What to work on
Copy exactly the lines of the data below that run from the line holding "if Ascii.eqb c (ascii_of_nat" through the line holding "(** [Boolean(s)] for", both ends included.

═══ Data in this exercise

(** * OCR Studio: the client-side chunking and compression pipeline

    A shallow embedding of the page component of the OCR web application
    (the file that defines [compressImageForOcr], [createPdfChunk],
    [splitPdfForOcr] and the [Home] component with [processOCR]) and of
    the route handler it posts to, and theorems about them.

    Conventions.
    - Byte sizes are [N] (JavaScript numbers holding non-negative
      integers far below 2^53); page numbers and array indexes are [nat].
    - JavaScript strings are [string], one character for one UTF-16
      code unit.  The 256 characters stand for the code units U+0000 to
      U+00FF, with one exception: character 133 stands for U+2026, the
      horizontal ellipsis, which is the only code unit above U+00FF the
      code itself writes (133 is its place in Windows-1252).
      [Js.codeUnit] is that assignment; strings holding other code units
      are outside the model.  The code concatenates strings, measures
      them, cuts them, compares them, tests prefixes and substrings and
      lowers the case of letters, and the model does each of these as
      JavaScript does on the denoted strings.  The string literals of
      this file hold ASCII characters only.
    - A binary string, made of bytes by [String.fromCharCode] and read
      only by [btoa], is the list of its code units, [list Byte.byte].
    - A value read by [JSON.parse] is a [Json.Value]; reading a property
      of it, testing it with [||] and turning it into a string are
      modelled as JavaScript does them, errors included.
    - The browser and the libraries the code calls (image decoding, the
      canvas JPEG encoder, pdf-lib) are a record of functions,
      [Platform]; the code is a function of it.
    - [async] code that touches the component state or the network is a
      program in a small free monad, [Prog]: every state setter, every
      [fetch] and every [sleep] is a node of the program, and a [fetch]
      or a [sleep] is a point where the program is suspended.  The
      awaits of the preparation of a file (decoding, encoding, pdf-lib)
      settle with nothing else happening in between: runs are
      interleaved at their requests and pauses only. *)

From Stdlib Require Import String Ascii List NArith Arith Bool Lia DecimalString DecimalNat.
Import ListNotations.
Open Scope string_scope.

(** ** Strings *)

Module Js.

(** [`${n}`] for a non-negative integer. *)
Definition showNat (n : nat) : string := NilEmpty.string_of_uint (Nat.to_uint n).
Definition showN (n : N) : string := NilEmpty.string_of_uint (N.to_uint n).

(** [s.startsWith(p)] *)
Definition startsWith (s p : string) : bool := String.prefix p s.

(** [s.includes(p)] *)
Fixpoint includes (s p : string) : bool :=
  String.prefix p s ||
  match s with
  | EmptyString => false
  | String _ rest => includes rest p
  end.

(** [s.slice(0, n)] *)
Definition slice0 (s : string) (n : nat) : string := String.substring 0 n s.

Definition newline : string := String (ascii_of_nat 10) EmptyString.

(** The UTF-16 code unit a character stands for. *)
Definition codeUnit (c : ascii) : N :=
  if Ascii.eqb c (ascii_of_nat 133) then 8230%N   (* U+2026 *)
  else N_of_ascii c.

(** The string of the single code unit U+2026 (horizontal ellipsis). *)
Definition ellipsis : string := String (ascii_of_nat 133) EmptyString.

(** [Boolean(s)] for a string: every string but the empty one is truthy. *)
Definition truthy (s : string) : bool :=
  match s with
  | EmptyString => false
  | String _ _ => true
  end.

(** [a || b] where [a] is an optional string property ([undefined] when absent). *)
Definition orElse (a : option string) (b : string) : string :=
  match a with
  | Some s => if truthy s then s else b
  | None => b
  end.

(** [xs.join(sep)] *)
Definition join (sep : string) (xs : list string) : string := String.concat sep xs.

(** The characters of a string, last first. *)
Fixpoint revChars (s : string) (acc : list ascii) : list ascii :=
  match s with
  | EmptyString => acc
  | String c rest => revChars rest (c :: acc)
  end.

Definition ofRevChars (cs : list ascii) : string :=
  fold_left (fun acc c => String c acc) cs EmptyString.

(** The regular expression [/\.[^/.]+$/] matches a dot followed by one or
    more characters that are neither a slash nor a dot, up to the end of
    the string.  [stripExt seen cs] reads the reversed string [cs]:
    [seen] tells whether a character of the class has been read. *)
Fixpoint stripExt (seen : bool) (cs : list ascii) : option (list ascii) :=
  match cs with
  | [] => None
  | c :: rest =>
      if Ascii.eqb c "." then (if seen then Some rest else None)
      else if Ascii.eqb c "/" then None
      else stripExt true rest
  end.

(** [name.replace(/\.[^/.]+$/, "")] *)
Definition dropExtension (name : string) : string :=
  match stripExt false (revChars name []) with
  | Some rest => ofRevChars rest
  | None => name
  end.

End Js.

(** [replaceExtension(name, nextExt)] *)
Definition replaceExtension (name nextExt : string) : string :=
  Js.dropExtension name ++ "." ++ nextExt.

(** ** Results of code that can throw *)

Inductive Result (A : Type) : Type :=
| Ok (a : A)
| Err (msg : string).
Arguments Ok {A} a.
Arguments Err {A} msg.

Definition rbind {A B} (r : Result A) (k : A -> Result B) : Result B :=
  match r with
  | Ok a => k a
  | Err m => Err m
  end.

Declare Scope result_scope.
Delimit Scope result_scope with result.
Notation "x <- e ;; k" := (rbind e (fun x => k))
  (at level 61, e at next level, right associativity) : result_scope.

(** ** Values read by JSON.parse *)

Module Json.

#[local] Set Warnings "-register-all".

(** A parsed JSON value.  A number is kept as the string JavaScript
    makes of it ([String(n)]): it is zero exactly when that string is
    "0".  The members of an object are listed once per key. *)
Inductive Value : Type :=
| JNull
| JBool (b : bool)
| JNumber (shown : string)
| JString (s : string)
| JArray (items : list Value)
| JObject (members : list (string * Value)).

(** [v[key]] for an own property of an object; [None] is [undefined]. *)
Fixpoint lookup (key : string) (members : list (string * Value)) : option Value :=
  match members with
  | [] => None
  | (k, v) :: rest => if String.eqb k key then Some v else lookup key rest
  end.

(** [v.key] for a value that is not null and a key that no prototype
    has: only objects have such a member. *)
Definition member (key : string) (v : Value) : option Value :=
  match v with
  | JObject members => lookup key members
  | _ => None
  end.

(** [Boolean(v)] *)
Definition truthy (v : option Value) : bool :=
  match v with
  | None => false
  | Some JNull => false
  | Some (JBool b) => b
  | Some (JNumber shown) => negb (String.eqb shown "0")
  | Some (JString s) => Js.truthy s
  | Some (JArray _) => true
  | Some (JObject _) => true
  end.

(** [String(v)], which is also what [v + s] makes of [v] for a string
    [s].  A string is itself; an array is its elements joined by commas,
    [null] counting for nothing; an object is "[object Object]", unless
    it has a member [toString]: that member hides the method of the
    prototype and cannot be called, and the conversion throws a
    TypeError, whose message is [notPrimitive]. *)
Fixpoint show (notPrimitive : string) (v : Value) : Result string :=
  match v with
  | JNull => Ok "null"
  | JBool b => Ok (if b then "true" else "false")
  | JNumber shown => Ok shown
  | JString s => Ok s
  | JArray items =>
      match (fix each (items : list Value) : Result (list string) :=
               match items with
               | [] => Ok []
               | item :: rest =>
                   match (match item with
                          | JNull => Ok ""
                          | _ => show notPrimitive item
                          end) with
                   | Err message => Err message
                   | Ok head =>
                       match each rest with
                       | Err message => Err message
                       | Ok tail => Ok (head :: tail)
                       end
                   end
               end) items with
      | Err message => Err message
      | Ok parts => Ok (Js.join "," parts)
      end
  | JObject members =>
      match lookup "toString" members with
      | Some _ => Err notPrimitive
      | None => Ok "[object Object]"
      end
  end.

End Json.

(** ** The size budgets *)

Definition MAX_ERROR_BODY_LENGTH : nat := 500.
Definition OCR_IMAGE_LIMIT_BYTES : N := 10 * 1024 * 1024.
Definition OCR_PDF_LIMIT_BYTES : N := 50 * 1024 * 1024.
Definition OCR_PDF_PAGE_LIMIT : nat := 100.
Definition DROPZONE_MAX_BYTES : N := 200 * 1024 * 1024.
Definition PDF_CHUNK_TARGET_BYTES : N := 45 * 1024 * 1024.
Definition PDF_CHUNK_MAX_PAGES : nat := 40.

(** ** Files *)

(** A decimal literal with one digit after the point, counted in tenths:
    [0.9] is [9], [1] is [10]. *)
Definition Tenths := N.

(** Where the bytes of a file come from.  The code never looks into the
    bytes; it hands them to the platform and reads their length. *)
Inductive Blob : Type :=
| UserBlob (id : N)
    (* bytes of a file the user selected *)
| CanvasJpeg (src : Blob) (width height : N) (quality : Tenths)
    (* canvas.toBlob(..., "image/jpeg", quality) of the image [src] drawn
       on a canvas of that size *)
| PdfSave (src : Blob) (pageIndexes : list nat).
    (* save() of a fresh pdf-lib document holding copies of the pages of
       [src] at [pageIndexes], in that order *)

Record File : Type := mkFile {
  name : string;
  type : string;
  size : N;
  blob : Blob
}.

(** The page indexes of the source document a chunk file holds. *)
Definition pageIndexesOf (f : File) : list nat :=
  match blob f with
  | PdfSave _ idx => idx
  | _ => []
  end.

Record Canvas : Type := mkCanvas { width : N; height : N }.

Record Image : Type := mkImage { naturalWidth : N; naturalHeight : N }.

(** ** The platform *)

Record Platform : Type := mkPlatform {
  (* new Image() with src set to the file: its natural size once loaded,
     or None when onerror fires *)
  decodeImage : File -> option Image;
  (* Math.round(n * scale) in double arithmetic *)
  roundScaled : N -> Tenths -> N;
  (* canvas.getContext("2d") is not null *)
  getContext2d : Canvas -> bool;
  (* the size of the blob canvas.toBlob hands to its callback for the
     image of the file drawn on the canvas, None when it hands null *)
  toBlob : File -> Canvas -> Tenths -> option N;
  (* PDFDocument.load: the page count of the document, or the message of
     the error it throws *)
  pdfLoad : File -> string + nat;
  (* the byte length of save() for a fresh document holding copies of the
     given pages of the file *)
  savedSize : File -> list nat -> N;
  (* JSON.parse(bodyText), None when it throws; the cast to
     OcrApiResponse checks nothing *)
  jsonParse : string -> option Json.Value;
  (* the message of the TypeError of reading the named property of null *)
  nullAccess : string -> string;
  (* the message of the TypeError of turning into a string an object
     that has no callable toString or valueOf *)
  notPrimitive : string
}.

══════

Response
  if Ascii.eqb c (ascii_of_nat 133) then 8230%N   (* U+2026 *)
  else N_of_ascii c.

(** The string of the single code unit U+2026 (horizontal ellipsis). *)
Definition ellipsis : string := String (ascii_of_nat 133) EmptyString.

(** [Boolean(s)] for a string: every string but the empty one is truthy. *)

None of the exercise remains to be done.